**YOUR ASSIGNMENT:**
Of the entries below, return only those lines from the line with "destruct (set_elem_in (numactiveCCs" to the line with "E2 & E3 & E4).", exactly, both included.

**PROVIDED INFORMATION:**
-- Opening Marker --

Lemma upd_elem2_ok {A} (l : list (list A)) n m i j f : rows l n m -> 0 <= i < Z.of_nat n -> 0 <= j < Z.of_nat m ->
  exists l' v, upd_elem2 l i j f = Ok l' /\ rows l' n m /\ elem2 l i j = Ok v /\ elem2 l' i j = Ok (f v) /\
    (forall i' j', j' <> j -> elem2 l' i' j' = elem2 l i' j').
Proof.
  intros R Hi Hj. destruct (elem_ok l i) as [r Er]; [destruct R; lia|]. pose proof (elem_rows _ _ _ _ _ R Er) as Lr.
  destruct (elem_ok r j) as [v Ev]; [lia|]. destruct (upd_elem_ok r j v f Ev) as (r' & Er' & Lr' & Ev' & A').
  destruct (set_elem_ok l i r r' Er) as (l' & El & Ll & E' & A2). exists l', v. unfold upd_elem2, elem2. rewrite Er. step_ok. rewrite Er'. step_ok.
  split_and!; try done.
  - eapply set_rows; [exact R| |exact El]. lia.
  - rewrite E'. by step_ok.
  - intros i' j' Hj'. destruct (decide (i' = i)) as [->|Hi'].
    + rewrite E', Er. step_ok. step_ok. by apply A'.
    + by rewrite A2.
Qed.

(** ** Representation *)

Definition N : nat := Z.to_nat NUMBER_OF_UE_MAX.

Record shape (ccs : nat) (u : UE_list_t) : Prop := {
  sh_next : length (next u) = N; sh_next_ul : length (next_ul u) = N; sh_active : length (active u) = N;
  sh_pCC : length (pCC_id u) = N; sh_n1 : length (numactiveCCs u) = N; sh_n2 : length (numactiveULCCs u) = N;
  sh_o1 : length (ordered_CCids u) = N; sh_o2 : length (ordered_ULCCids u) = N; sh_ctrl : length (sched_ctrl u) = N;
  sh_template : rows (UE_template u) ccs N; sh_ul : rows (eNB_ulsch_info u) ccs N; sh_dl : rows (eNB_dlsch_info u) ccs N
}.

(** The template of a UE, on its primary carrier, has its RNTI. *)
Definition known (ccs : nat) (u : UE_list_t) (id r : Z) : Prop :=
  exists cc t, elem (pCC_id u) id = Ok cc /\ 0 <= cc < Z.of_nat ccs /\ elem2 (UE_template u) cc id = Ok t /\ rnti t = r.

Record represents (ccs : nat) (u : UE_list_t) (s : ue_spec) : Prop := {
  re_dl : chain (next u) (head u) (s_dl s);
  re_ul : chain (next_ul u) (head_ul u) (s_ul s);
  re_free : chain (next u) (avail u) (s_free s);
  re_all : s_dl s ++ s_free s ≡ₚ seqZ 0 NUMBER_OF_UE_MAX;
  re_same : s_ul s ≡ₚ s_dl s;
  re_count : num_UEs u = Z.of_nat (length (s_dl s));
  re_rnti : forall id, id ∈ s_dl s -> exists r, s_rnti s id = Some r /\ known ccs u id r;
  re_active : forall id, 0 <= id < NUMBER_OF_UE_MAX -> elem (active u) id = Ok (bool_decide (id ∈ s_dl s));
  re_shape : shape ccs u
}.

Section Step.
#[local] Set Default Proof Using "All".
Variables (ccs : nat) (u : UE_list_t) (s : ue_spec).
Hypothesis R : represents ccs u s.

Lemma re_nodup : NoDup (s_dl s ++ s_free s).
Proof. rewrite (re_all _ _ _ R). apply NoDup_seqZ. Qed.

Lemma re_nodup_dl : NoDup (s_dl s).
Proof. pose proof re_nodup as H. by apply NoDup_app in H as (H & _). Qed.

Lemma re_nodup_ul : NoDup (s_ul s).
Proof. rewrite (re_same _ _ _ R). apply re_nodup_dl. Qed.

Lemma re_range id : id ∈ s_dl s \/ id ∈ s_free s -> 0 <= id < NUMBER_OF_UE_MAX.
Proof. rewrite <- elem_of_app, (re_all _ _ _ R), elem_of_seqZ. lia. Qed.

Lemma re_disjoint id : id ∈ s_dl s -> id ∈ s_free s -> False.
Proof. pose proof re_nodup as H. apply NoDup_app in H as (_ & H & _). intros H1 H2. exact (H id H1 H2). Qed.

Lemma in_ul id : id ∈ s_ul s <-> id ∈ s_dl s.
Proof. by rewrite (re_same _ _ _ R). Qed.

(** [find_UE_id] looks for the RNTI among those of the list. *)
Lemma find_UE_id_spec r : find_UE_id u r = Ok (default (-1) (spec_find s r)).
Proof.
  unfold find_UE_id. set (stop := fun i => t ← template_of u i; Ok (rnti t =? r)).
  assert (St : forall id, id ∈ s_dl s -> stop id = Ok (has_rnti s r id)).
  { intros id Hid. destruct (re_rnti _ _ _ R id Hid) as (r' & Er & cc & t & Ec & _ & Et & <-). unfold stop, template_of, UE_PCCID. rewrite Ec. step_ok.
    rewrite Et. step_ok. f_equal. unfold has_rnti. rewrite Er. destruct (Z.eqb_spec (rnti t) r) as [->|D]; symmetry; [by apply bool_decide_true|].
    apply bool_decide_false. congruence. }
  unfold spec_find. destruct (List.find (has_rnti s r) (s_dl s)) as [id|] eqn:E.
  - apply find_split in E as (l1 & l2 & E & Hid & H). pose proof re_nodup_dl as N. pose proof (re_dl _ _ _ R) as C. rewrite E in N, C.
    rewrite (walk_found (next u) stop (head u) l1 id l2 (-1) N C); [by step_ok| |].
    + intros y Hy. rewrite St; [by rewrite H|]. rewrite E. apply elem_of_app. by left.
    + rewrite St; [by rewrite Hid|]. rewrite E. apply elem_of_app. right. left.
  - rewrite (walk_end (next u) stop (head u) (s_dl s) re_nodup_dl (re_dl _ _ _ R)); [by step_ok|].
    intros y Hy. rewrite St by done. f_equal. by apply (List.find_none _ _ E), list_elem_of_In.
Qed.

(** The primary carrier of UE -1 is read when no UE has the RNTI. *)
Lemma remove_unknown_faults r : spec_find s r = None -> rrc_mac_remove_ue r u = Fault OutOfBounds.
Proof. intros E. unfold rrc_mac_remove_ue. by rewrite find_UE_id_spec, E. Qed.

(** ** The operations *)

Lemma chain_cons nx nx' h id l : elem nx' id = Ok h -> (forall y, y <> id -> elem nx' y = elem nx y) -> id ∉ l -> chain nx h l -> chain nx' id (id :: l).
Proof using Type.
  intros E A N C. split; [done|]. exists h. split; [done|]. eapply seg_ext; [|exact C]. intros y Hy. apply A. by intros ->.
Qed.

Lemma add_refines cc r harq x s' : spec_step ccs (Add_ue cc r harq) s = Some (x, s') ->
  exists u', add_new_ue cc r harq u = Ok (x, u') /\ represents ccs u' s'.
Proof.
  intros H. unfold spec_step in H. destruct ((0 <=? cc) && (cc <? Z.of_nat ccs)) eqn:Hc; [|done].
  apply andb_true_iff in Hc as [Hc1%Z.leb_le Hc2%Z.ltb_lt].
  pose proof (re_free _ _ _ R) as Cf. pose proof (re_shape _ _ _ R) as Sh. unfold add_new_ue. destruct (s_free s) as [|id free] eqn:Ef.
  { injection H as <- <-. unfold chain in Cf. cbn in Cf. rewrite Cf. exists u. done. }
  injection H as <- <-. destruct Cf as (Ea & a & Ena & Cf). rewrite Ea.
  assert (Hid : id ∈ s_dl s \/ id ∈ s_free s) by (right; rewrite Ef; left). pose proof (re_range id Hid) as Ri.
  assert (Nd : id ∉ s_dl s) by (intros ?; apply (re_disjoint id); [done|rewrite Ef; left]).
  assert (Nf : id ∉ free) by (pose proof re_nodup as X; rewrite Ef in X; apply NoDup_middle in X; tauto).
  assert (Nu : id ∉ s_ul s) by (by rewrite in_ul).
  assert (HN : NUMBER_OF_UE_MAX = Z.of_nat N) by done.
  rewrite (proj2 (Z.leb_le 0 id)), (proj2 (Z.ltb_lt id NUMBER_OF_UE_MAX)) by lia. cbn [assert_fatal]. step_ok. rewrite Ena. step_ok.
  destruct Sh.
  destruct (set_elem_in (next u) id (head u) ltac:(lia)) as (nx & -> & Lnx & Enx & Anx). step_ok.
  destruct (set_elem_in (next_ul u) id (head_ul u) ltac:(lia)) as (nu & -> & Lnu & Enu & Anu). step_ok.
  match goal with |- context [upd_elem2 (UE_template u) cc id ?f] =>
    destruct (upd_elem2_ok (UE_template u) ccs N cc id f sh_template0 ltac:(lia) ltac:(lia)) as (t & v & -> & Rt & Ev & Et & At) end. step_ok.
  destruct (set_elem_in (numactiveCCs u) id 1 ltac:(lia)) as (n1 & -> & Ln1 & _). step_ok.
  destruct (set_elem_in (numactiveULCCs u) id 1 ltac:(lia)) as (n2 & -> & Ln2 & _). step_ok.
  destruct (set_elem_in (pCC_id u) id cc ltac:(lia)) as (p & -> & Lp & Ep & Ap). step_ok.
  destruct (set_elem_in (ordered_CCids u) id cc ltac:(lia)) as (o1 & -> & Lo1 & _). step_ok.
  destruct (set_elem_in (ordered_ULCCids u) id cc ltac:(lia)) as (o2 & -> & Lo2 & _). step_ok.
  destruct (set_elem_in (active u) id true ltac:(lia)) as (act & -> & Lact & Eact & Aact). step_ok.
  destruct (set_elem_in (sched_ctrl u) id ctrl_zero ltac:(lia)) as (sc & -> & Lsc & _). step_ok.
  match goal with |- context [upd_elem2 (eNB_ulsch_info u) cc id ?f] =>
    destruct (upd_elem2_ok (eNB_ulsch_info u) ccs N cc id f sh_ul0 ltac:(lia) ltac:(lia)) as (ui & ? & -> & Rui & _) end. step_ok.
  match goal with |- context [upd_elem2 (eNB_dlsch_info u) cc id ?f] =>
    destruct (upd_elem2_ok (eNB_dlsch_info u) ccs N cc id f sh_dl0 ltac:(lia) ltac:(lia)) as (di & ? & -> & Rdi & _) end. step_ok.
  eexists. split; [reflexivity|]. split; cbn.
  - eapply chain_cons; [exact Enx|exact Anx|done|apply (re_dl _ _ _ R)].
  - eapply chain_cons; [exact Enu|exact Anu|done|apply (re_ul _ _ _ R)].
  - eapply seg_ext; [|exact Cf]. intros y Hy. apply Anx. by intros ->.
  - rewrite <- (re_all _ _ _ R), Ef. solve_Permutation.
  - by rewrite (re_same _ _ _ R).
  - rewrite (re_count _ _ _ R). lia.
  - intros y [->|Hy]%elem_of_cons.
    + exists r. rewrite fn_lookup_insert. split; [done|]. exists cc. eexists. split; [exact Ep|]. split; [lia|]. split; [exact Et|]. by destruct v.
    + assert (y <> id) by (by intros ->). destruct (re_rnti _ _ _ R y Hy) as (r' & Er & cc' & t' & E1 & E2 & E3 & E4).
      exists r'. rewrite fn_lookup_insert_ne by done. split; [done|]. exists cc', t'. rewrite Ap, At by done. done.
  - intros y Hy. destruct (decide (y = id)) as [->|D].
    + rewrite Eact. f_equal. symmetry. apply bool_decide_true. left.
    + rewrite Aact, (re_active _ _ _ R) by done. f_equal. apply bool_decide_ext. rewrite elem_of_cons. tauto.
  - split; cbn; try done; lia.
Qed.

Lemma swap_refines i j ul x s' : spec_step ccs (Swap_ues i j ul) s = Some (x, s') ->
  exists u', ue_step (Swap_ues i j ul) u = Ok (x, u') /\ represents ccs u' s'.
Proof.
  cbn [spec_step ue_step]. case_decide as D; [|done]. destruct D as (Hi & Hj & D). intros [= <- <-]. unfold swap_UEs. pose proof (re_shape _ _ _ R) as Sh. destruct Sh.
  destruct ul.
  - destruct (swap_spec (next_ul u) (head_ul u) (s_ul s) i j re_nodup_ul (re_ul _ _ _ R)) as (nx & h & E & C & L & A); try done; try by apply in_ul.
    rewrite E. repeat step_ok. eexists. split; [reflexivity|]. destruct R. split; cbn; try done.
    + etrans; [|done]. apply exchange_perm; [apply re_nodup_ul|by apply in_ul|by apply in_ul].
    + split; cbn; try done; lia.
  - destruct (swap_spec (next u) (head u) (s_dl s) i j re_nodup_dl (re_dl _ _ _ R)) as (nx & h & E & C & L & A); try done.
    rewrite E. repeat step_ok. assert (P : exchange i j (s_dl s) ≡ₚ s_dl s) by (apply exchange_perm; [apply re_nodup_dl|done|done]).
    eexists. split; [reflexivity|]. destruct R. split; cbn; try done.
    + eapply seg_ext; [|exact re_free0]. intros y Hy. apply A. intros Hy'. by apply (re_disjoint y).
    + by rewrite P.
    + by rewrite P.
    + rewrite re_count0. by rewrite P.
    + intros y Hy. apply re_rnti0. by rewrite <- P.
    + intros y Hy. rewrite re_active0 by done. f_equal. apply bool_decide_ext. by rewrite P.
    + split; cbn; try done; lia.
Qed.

-- Closing Marker --
-- Opening Marker --

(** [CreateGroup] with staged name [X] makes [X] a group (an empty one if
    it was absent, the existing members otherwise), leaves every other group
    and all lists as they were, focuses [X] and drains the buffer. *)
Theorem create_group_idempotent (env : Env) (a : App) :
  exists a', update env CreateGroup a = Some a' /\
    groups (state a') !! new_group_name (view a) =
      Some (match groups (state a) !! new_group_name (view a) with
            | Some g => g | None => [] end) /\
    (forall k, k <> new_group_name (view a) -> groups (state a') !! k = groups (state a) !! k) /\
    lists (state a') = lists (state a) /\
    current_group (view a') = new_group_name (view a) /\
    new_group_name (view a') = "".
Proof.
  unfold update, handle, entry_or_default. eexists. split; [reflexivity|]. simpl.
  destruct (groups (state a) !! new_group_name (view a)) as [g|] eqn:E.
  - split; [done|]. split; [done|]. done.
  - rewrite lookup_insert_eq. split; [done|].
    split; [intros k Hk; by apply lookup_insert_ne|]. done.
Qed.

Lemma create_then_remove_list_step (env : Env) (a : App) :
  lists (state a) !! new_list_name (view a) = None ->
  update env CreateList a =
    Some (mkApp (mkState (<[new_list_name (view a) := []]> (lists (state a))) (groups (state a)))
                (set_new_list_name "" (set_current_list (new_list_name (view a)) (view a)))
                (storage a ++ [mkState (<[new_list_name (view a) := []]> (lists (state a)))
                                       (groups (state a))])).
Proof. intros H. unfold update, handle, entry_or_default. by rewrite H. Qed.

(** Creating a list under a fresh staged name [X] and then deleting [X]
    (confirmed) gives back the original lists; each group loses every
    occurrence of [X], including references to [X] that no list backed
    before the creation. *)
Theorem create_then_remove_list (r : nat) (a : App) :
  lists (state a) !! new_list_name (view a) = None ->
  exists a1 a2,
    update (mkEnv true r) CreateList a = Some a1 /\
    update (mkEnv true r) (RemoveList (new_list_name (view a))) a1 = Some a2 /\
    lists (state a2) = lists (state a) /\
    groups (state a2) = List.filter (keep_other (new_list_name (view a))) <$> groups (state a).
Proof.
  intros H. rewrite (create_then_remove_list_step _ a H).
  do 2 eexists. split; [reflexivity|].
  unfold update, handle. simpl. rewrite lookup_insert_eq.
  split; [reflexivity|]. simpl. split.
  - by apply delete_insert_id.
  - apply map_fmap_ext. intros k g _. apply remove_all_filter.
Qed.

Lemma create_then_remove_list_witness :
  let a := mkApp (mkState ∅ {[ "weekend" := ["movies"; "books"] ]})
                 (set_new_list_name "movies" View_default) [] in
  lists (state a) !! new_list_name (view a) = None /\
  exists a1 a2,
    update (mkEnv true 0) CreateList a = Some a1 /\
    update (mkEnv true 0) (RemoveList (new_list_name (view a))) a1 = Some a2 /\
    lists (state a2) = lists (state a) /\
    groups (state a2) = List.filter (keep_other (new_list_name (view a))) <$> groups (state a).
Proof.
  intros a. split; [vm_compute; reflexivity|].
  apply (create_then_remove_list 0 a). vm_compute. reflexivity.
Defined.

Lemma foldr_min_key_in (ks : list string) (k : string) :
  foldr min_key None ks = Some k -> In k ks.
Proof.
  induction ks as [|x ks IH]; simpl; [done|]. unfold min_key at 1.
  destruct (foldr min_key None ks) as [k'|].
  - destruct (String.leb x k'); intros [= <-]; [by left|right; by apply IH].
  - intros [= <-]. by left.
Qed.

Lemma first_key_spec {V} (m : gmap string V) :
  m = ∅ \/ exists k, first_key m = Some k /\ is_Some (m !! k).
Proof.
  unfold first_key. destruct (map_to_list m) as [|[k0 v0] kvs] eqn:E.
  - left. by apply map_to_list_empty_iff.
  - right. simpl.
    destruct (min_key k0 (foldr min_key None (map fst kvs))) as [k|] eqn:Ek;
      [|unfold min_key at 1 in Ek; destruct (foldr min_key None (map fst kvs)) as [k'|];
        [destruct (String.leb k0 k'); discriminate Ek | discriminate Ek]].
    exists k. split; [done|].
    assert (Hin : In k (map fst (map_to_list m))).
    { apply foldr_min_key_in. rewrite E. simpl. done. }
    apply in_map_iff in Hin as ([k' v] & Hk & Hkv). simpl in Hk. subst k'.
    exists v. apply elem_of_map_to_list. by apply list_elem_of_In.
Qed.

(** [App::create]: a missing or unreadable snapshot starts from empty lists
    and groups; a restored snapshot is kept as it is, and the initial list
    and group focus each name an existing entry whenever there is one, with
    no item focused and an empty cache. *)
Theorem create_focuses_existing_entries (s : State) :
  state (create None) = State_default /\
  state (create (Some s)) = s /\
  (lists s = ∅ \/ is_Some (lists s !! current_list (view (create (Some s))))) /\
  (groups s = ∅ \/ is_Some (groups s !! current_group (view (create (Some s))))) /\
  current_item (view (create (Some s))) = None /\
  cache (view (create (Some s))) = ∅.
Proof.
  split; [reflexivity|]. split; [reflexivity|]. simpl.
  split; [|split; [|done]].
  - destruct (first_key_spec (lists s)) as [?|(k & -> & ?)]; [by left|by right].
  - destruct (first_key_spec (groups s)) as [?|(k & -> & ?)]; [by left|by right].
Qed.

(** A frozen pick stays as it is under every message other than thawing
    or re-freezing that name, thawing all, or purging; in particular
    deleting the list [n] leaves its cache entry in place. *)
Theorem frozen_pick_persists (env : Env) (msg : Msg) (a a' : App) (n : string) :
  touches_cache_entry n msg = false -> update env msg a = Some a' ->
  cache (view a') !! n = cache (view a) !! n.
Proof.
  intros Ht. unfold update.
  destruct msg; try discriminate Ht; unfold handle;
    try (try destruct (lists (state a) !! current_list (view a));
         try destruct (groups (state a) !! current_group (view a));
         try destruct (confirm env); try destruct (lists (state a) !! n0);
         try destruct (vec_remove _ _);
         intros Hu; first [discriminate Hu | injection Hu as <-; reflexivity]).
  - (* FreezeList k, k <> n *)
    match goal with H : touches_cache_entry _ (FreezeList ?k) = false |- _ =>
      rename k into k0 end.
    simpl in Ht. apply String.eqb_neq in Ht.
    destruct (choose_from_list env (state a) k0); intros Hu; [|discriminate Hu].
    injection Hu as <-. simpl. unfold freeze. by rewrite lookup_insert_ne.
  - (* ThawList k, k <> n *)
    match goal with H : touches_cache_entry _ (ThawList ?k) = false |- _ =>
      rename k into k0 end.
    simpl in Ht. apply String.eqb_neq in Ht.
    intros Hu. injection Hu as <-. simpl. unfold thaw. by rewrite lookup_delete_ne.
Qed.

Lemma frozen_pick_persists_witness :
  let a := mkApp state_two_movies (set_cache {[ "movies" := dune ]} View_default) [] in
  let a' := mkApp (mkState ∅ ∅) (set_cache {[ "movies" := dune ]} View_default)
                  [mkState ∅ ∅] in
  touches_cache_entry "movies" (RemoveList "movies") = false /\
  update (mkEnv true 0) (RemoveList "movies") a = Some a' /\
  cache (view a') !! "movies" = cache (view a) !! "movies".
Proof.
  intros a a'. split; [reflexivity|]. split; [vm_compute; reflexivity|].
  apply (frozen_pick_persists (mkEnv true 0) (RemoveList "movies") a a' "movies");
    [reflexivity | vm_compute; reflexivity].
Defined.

-- Closing Marker --
-- Opening Marker --

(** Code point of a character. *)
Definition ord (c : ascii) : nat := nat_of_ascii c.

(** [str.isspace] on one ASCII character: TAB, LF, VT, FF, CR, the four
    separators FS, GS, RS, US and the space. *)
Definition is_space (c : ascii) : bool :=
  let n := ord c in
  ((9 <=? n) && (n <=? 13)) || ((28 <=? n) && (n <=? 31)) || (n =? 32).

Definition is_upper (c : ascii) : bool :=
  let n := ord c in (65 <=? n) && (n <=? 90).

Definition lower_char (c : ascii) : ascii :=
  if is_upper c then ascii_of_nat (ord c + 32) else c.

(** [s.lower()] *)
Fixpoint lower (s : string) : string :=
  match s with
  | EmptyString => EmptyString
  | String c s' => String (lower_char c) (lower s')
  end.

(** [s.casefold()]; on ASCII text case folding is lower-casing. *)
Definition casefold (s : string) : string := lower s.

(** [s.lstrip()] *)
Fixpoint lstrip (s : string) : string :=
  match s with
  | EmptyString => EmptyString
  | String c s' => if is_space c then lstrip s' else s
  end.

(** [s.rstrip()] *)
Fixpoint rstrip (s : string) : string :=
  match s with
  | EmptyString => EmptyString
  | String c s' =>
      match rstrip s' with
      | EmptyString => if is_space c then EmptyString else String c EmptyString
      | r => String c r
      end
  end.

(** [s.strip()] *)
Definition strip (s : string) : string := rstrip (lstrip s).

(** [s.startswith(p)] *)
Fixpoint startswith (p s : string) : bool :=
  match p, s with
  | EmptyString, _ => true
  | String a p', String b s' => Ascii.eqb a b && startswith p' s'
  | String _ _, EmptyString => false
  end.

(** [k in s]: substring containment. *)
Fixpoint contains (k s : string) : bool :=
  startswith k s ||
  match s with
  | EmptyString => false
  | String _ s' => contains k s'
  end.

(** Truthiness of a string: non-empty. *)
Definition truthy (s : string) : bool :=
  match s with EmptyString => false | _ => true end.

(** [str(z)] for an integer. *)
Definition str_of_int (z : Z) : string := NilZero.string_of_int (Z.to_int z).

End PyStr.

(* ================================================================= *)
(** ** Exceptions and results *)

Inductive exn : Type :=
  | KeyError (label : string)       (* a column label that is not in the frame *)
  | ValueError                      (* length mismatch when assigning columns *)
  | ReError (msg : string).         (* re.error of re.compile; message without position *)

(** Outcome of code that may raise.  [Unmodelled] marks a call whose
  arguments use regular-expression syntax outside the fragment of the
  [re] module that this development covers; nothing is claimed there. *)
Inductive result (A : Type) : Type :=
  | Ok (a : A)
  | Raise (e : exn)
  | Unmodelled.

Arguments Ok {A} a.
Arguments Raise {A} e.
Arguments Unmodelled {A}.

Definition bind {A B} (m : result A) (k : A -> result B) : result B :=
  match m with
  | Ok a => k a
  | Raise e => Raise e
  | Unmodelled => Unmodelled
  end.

-- Closing Marker --

**RESULT BELOW:**
  destruct (set_elem_in (numactiveCCs u) id 1 ltac:(lia)) as (n1 & -> & Ln1 & _). step_ok.
  destruct (set_elem_in (numactiveULCCs u) id 1 ltac:(lia)) as (n2 & -> & Ln2 & _). step_ok.
  destruct (set_elem_in (pCC_id u) id cc ltac:(lia)) as (p & -> & Lp & Ep & Ap). step_ok.
  destruct (set_elem_in (ordered_CCids u) id cc ltac:(lia)) as (o1 & -> & Lo1 & _). step_ok.
  destruct (set_elem_in (ordered_ULCCids u) id cc ltac:(lia)) as (o2 & -> & Lo2 & _). step_ok.
  destruct (set_elem_in (active u) id true ltac:(lia)) as (act & -> & Lact & Eact & Aact). step_ok.
  destruct (set_elem_in (sched_ctrl u) id ctrl_zero ltac:(lia)) as (sc & -> & Lsc & _). step_ok.
  match goal with |- context [upd_elem2 (eNB_ulsch_info u) cc id ?f] =>
    destruct (upd_elem2_ok (eNB_ulsch_info u) ccs N cc id f sh_ul0 ltac:(lia) ltac:(lia)) as (ui & ? & -> & Rui & _) end. step_ok.
  match goal with |- context [upd_elem2 (eNB_dlsch_info u) cc id ?f] =>
    destruct (upd_elem2_ok (eNB_dlsch_info u) ccs N cc id f sh_dl0 ltac:(lia) ltac:(lia)) as (di & ? & -> & Rdi & _) end. step_ok.
  eexists. split; [reflexivity|]. split; cbn.
  - eapply chain_cons; [exact Enx|exact Anx|done|apply (re_dl _ _ _ R)].
  - eapply chain_cons; [exact Enu|exact Anu|done|apply (re_ul _ _ _ R)].
  - eapply seg_ext; [|exact Cf]. intros y Hy. apply Anx. by intros ->.
  - rewrite <- (re_all _ _ _ R), Ef. solve_Permutation.
  - by rewrite (re_same _ _ _ R).
  - rewrite (re_count _ _ _ R). lia.
  - intros y [->|Hy]%elem_of_cons.
    + exists r. rewrite fn_lookup_insert. split; [done|]. exists cc. eexists. split; [exact Ep|]. split; [lia|]. split; [exact Et|]. by destruct v.
    + assert (y <> id) by (by intros ->). destruct (re_rnti _ _ _ R y Hy) as (r' & Er & cc' & t' & E1 & E2 & E3 & E4).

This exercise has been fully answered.